DECLARAÇÃO SOBRE OS ROMA/CIGANOS
As comunidades Roma/Ciganos – que, no seu conjunto, constituem o maior grupo minoritário da Europa, com dez a doze milhões de pessoas disseminadas por todo o território da União – são uma parcela da população que em cada país, tanto quantitativa como qualitativamente, influenciou de modo relevante a construção do espírito de cidadania europeia.
Os Roma/Ciganos souberam ir para lá das fronteiras criadas historicamente, fonte de alguns dos conflitos mais graves da Humanidade, contribuindo, para além disso, e de forma decisiva, para a conformação da realidade cultural de cada um dos países em que, ao longo dos séculos, se foram estabelecendo e convivendo.
A celebração, neste dia 8 de Abril, do Dia Internacional dos Roma/Ciganos – data institucionalizada, junto à bandeira e hino ciganos, no Primeiro Congresso Mundial Cigano realizado em Londres, em 1971 – representa uma oportunidade para o reconhecimento deste grande contributo, e, da mesma forma, uma ocasião para uma aproximação e melhor compreensão daqueles aspectos da sua cultura que, estando ainda vivos entre os Roma/Ciganos, continuam a ser pouco conhecidos dos restantes cidadãos. Não é possível entender muitas manifestações culturais, artísticas, musicais e literárias sem o contributo dos Roma/Ciganos, que, não obstante, demasiadas vezes, sofrem a maior das rejeições: a indiferença.

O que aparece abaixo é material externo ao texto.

(** The class attribute [SERVICE_NAME_MAPPING]; [None] is the marker for a
    service with no deployed counterpart.  The display lists
    [stackgen_notifications] twice, as the source does. *)
Definition SERVICE_NAME_MAPPING : dict (option string) :=
  dict_of_display
    [ ("appcd", Some "appcd");
      ("iacgen", Some "iac-gen");
      ("appcdui", Some "ui");
      ("stack_exporter", Some "exporter");
      ("stackgen_vault", Some "vault");
      ("integrations", Some "integrations");
      ("backstage_adapter", Some "backstage-adapter");
      ("infra_catalog_tracker", Some "infra-catalog-tracker");
      ("deployment_manager", Some "deployment-manager");
      ("stackgen_notifications", Some "notifications");
      ("tf_module_service", Some "tf-module-service");
      ("audit_manager", Some "audit-manager");
      ("sgai_orchestration", Some "sgai-orchestration");
      ("stackgen_notifications", Some "notifications");
      ("appcd_analyzer", None);
      ("appcdvira", None);
      ("llm_gateway", None);
      ("sgai_knowledge", None);
      ("sgai_control", None);
      ("community_infra_gen", None);
      ("stackgen_subagents", None) ].

(** [SERVICE_NAME_MAPPING.get(k)]: [None] for a missing key and for a key
    stored with [None]. *)
Definition mapping_get (k : string) : option string :=
  match dict_get SERVICE_NAME_MAPPING k with
  | Some v => v
  | None => None
  end.

Definition map_env_to_deployed (env_service_name : string) : option string :=
  let mapped_name := mapping_get (PyStr.lower env_service_name) in
  match mapped_name with
  | None => None
  | Some m => Some (if PyStr.truthy m then m else PyStr.lower env_service_name)
  end.

(** Truthiness of an optional [str]: neither [None] nor empty. *)
Definition truthy_opt (o : option string) : bool :=
  match o with
  | Some s => PyStr.truthy s
  | None => false
  end.

(** Body of the first loop: the record stored under [env_service]. *)
Definition env_step (deployed_versions : dict string)
    (unified : dict comparison) (item : string * string) : dict comparison :=
  let '(env_service, env_version) := item in
  let deployed_service := map_env_to_deployed env_service in
  match deployed_service with
  | None =>
      dict_set unified env_service
        (mkComparison (Some env_version) None (Some env_service) None)
  | Some ds =>
      let deployed_version := dict_get deployed_versions ds in
      dict_set unified env_service
        (mkComparison (Some env_version) deployed_version
                      (Some env_service) (Some ds))
  end.

(** Body of the second loop: collect the deployed names referenced. *)
Definition mapped_step (mapped : set string) (env_service : string) : set string :=
  let deployed_service := map_env_to_deployed env_service in
  if truthy_opt deployed_service then
    match deployed_service with
    | Some ds => set_add string_dec ds mapped
    | None => mapped
    end
  else mapped.

(** Body of the third loop: deployed services no env key refers to. *)
Definition deployed_step (mapped : set string)
    (unified : dict comparison) (item : string * string) : dict comparison :=
  let '(deployed_service, deployed_version) := item in
  if negb (set_mem string_dec deployed_service mapped) then
    dict_set unified (String.append "deployed_only_" deployed_service)
      (mkComparison None (Some deployed_version) None (Some deployed_service))
  else unified.

Definition create_unified_comparison
    (env_versions deployed_versions : dict string) : dict comparison :=
  let unified := fold_left (env_step deployed_versions) env_versions [] in
  let mapped_deployed_services :=
    fold_left mapped_step (keys env_versions) (empty_set string) in
  fold_left (deployed_step mapped_deployed_services) deployed_versions unified.

End ServiceMapper.

(* ================================================================== *)
(** ** compare_versions.py *)

Record comparison_results : Type := mkResults {
  differences : dict comparison;
  matches : dict comparison;
  env_only : dict comparison;
  deployed_only : dict comparison
}.

Module VersionComparator.

(** *** [parse_env_content] *)

Import Re.

Definition isquote (c : ascii) : bool :=
  (PyStr.code c =? 34) || (PyStr.code c =? 39).

(** The class of the value: neither white space nor a quote. *)
Definition isvalue (c : ascii) : bool :=
  negb (PyStr.isspace c || isquote c).

(** [[^:]] *)
Definition notcolon (c : ascii) : bool := negb (PyStr.code c =? 58).

(** The patterns, in the order of the source; Q stands for the class of the
    double and the single quote, V for the class [isvalue].

    [(\w+)_VERSION\s*=\s*Q?(V+)Q?] *)
Definition pattern_suffix_version : regex :=
  seq [ Grp 1 (Rep PyStr.isword 1 None); lits "_VERSION";
        Rep PyStr.isspace 0 None; Lit "="; Rep PyStr.isspace 0 None;
        Rep isquote 0 (Some 1); Grp 2 (Rep isvalue 1 None);
        Rep isquote 0 (Some 1) ].

(** [VERSION_(\w+)\s*=\s*Q?(V+)Q?] *)
Definition pattern_prefix_version : regex :=
  seq [ lits "VERSION_"; Grp 1 (Rep PyStr.isword 1 None);
        Rep PyStr.isspace 0 None; Lit "="; Rep PyStr.isspace 0 None;
        Rep isquote 0 (Some 1); Grp 2 (Rep isvalue 1 None);
        Rep isquote 0 (Some 1) ].

(** [(\w+)_TAG\s*=\s*Q?(V+)Q?] *)
Definition pattern_suffix_tag : regex :=
  seq [ Grp 1 (Rep PyStr.isword 1 None); lits "_TAG";
        Rep PyStr.isspace 0 None; Lit "="; Rep PyStr.isspace 0 None;
        Rep isquote 0 (Some 1); Grp 2 (Rep isvalue 1 None);
        Rep isquote 0 (Some 1) ].

(** [IMAGE_(\w+)\s*=\s*Q?[^:]+:(V+)Q?] *)
Definition pattern_image : regex :=
  seq [ lits "IMAGE_"; Grp 1 (Rep PyStr.isword 1 None);
        Rep PyStr.isspace 0 None; Lit "="; Rep PyStr.isspace 0 None;
        Rep isquote 0 (Some 1); Rep notcolon 1 None; Lit ":";
        Grp 2 (Rep isvalue 1 None); Rep isquote 0 (Some 1) ].
(** * Student Directory Service (app.py): model and verified properties

    The service is a set of five FastAPI handlers over one SQL table,
    [students(id PK, first_name, last_name, email UNIQUE, dob NULLABLE)].
    The table is modelled as the list of its rows in storage order, the
    handlers as computations in a state-and-exception monad over that
    table, and the framework as the function that turns a handler outcome
    into an HTTP response.

    Modelling conventions.
    - Keys are Python integers, hence [Z]. The driver binds a key as a
      signed 64-bit integer: [serve] is the service on keys that have been
      bound, [handle] adds the binding and what the handlers do when it
      fails, and [app] adds the validation that precedes the handlers.
    - The store is given keys by [Store.next_id] as long as the largest
      key in use is below the largest key there is; what the store does
      beyond is not represented, and statements on the value of a new key
      carry that bound as a hypothesis.
    - A handler receives an already validated [StudentCreate]; the schema
      validation that precedes it is the separate function [validate].
    - [db.add]/attribute assignment/[db.delete] followed by [db.commit] is
      one SQL statement executed atomically: it either changes the table
      or raises [IntegrityError] and leaves the table as it was. *)

From Stdlib Require Import ZArith List Ascii String Bool Lia Sorted.
Import ListNotations.
Local Open Scope string_scope.
Local Open Scope list_scope.
Local Open Scope Z_scope.
(** * racunis: a database-backed priority job queue

    A shallow embedding of the core of the racunis packages
    ([@racunis/core], [@racunis/postgresql], [@racunis/mysql]) and the
    properties of its dequeue order, lease protocol, retry utility,
    worker step and queue registry.

    Conventions of the embedding.
    - JavaScript numbers that the program uses as integers (job ids,
      priorities, [Date.getTime()] milliseconds, retry counters) are [Z].
    - An [async] method is a state transformer that either returns a value
      or throws: the monad [M] below.  Awaiting is sequencing; the
      interleaving of several workers is outside the embedding.
    - Static fields and database tables are explicit state.  Calls into
      the SQL drivers resolve, except where the server refuses a number
      outside an INTEGER column or a key that is taken; a processor acts
      on its own environment and not on the queue's store.
    - Queues and workers are emitters of [node:events]: the events
      emitted are kept in a trace, listeners are taken to return, and an
      ['error'] event emitted without a listener throws. *)

From Stdlib Require Import ZArith Ascii String List Lia Bool Permutation Sorted.
From stdpp Require Import gmap strings pretty.
From Equations Require Import Equations.

Open Scope Z_scope.

(* ===================================================================== *)
(** * types.ts                                                            *)
(* ===================================================================== *)

(** [JobState]: the four string constants of the source. *)
Inductive JobState : Set := waiting | active | completed | failed.

#[global] Instance JobState_eq_dec : EqDecision JobState.
Proof. solve_decision. Defined.

Definition JobState_eqb (s t : JobState) : bool := bool_decide (s = t).

Definition JobState_to_string (s : JobState) : string :=
  match s with
  | waiting => "waiting"
  | active => "active"
  | completed => "completed"
  | failed => "failed"
  end.

(** The values the [errorMessage] field takes at run time.  The interface
    declares [errorMessage?: string]; the rows the SQL drivers hand back
    are typed [{ errorMessage: string | null }]. *)
Inductive JsText : Set :=
| undefined
| null
| text (s : string).

(** [Job<TPayload>].  [createdAt] and [updatedAt] are [Date]s, kept as
    their [getTime()] value. *)
Record Job (TPayload : Type) : Type := mkJob {
  id : Z;
  payload : TPayload;
  state : JobState;
  priority : Z;
  errorMessage : JsText;
  createdAt : Z;
  updatedAt : Z
}.
Arguments mkJob {TPayload}.
Arguments id {TPayload}.
Arguments payload {TPayload}.
Arguments state {TPayload}.
Arguments priority {TPayload}.
Arguments errorMessage {TPayload}.
Arguments createdAt {TPayload}.
Arguments updatedAt {TPayload}.

(* ===================================================================== *)
(** * test-utils/compareJobs.ts                                           *)
(* ===================================================================== *)

Definition compareJobs {TPayload} (a b : Job TPayload) : Z :=
  if negb (priority a =? priority b) then priority b - priority a
  else if negb (createdAt a =? createdAt b) then createdAt a - createdAt b
  else id a - id b.

(** [Array.prototype.sort(compare)]: the language specifies a stable sort
    that orders [y] before [x] when [compare x y > 0].  Modelled as the
    stable insertion sort: [x], which stood before the elements of [l],
    moves right only past elements [y] with [compare x y > 0], so that
    elements that compare equal keep the order they had. *)
Section ArraySort.
Context {A : Type} (compare : A -> A -> Z).

Fixpoint sort_insert (x : A) (l : list A) : list A :=
  match l with
  | [] => [x]
  | y :: l' => if compare x y <=? 0 then x :: y :: l' else y :: sort_insert x l'
  end.

Definition Array_sort (l : list A) : list A := fold_right sort_insert [] l.

(** [a] may stand before [b] in a sorted array. *)
Definition before_or_equal (a b : A) : Prop := compare a b <= 0.
End ArraySort.

(* ===================================================================== *)
(** * Errors and thrown values                                            *)
(* ===================================================================== *)

(** The error classes of the program, with the built-in ones it meets. *)
Inductive ErrorClass : Set :=
| Error_
| TypeError_
| JobNotFoundError_
| AcquirableJobNotFoundError_
| MaxRetriesError_.

#[global] Instance ErrorClass_eq_dec : EqDecision ErrorClass.
Proof. solve_decision. Defined.

(** The prototype chain of each class, from its [extends] clauses. *)
Definition prototype_chain (c : ErrorClass) : list ErrorClass :=
  match c with
  | Error_ => [Error_]
  | TypeError_ => [TypeError_; Error_]
  | JobNotFoundError_ => [JobNotFoundError_; Error_]
  | AcquirableJobNotFoundError_ =>
      [AcquirableJobNotFoundError_; JobNotFoundError_; Error_]
  | MaxRetriesError_ => [MaxRetriesError_; Error_]
  end.

Record Error : Set := mkError {
  class : ErrorClass;
  message : string
}.

(** [e instanceof c]. *)
Definition instanceof (e : Error) (c : ErrorClass) : bool :=
  existsb (fun d => bool_decide (d = c)) (prototype_chain (class e)).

Segundo esta abordagem, o respeito e a protecção da especificidade dos Roma/Ciganos representa uma concretização, que deve ser acarinhada e desenvolvida, da vertente interna do direito de autodeterminação dos povos.

Actualmente, as comunidades ciganas desejam participar activamente no desenvolvimento de uma sociedade cada vez mais justa, plural e cívica, aspirando a alterar muitas das circunstâncias que condicionam, negativamente, a sua existência, sem renunciar, por tal facto, aos costumes que os converteram num povo unido na diversidade e culturalmente rico. As nossas sociedades devem fazer um esforço, que se pretende recíproco, envolvendo, também, as comunidades ciganas, para encontrar pontes de convivência e não de rejeição, erradicando preconceitos e estereótipos que a todos empobrecem. Nesta tarefa, os meios de comunicação – em especial, os audiovisuais – desempenham um papel de primeira grandeza e têm uma responsabilidade social específica, estruturantes e impulsionadores como são de valores democráticos, entre os quais o respeito pelo pluralismo cultural e pelos direitos de grupos minoritários e das pessoas que pertencem, por vontade própria, a essas minorias.
Por este motivo, a Entidade Reguladora para a Comunicação Social associa-se aos Roma/Ciganos que – ao longo da história e como grupo distinto – fizeram da defesa da sua cultura o seu principal valor, e da liberdade, com respeito por normas de convivência, o seu principal motivo de existência. Exorta, pois, os meios audiovisuais a que contribuam para a eliminação de estereótipos deformantes e a um maior e melhor conhecimento da cultura cigana.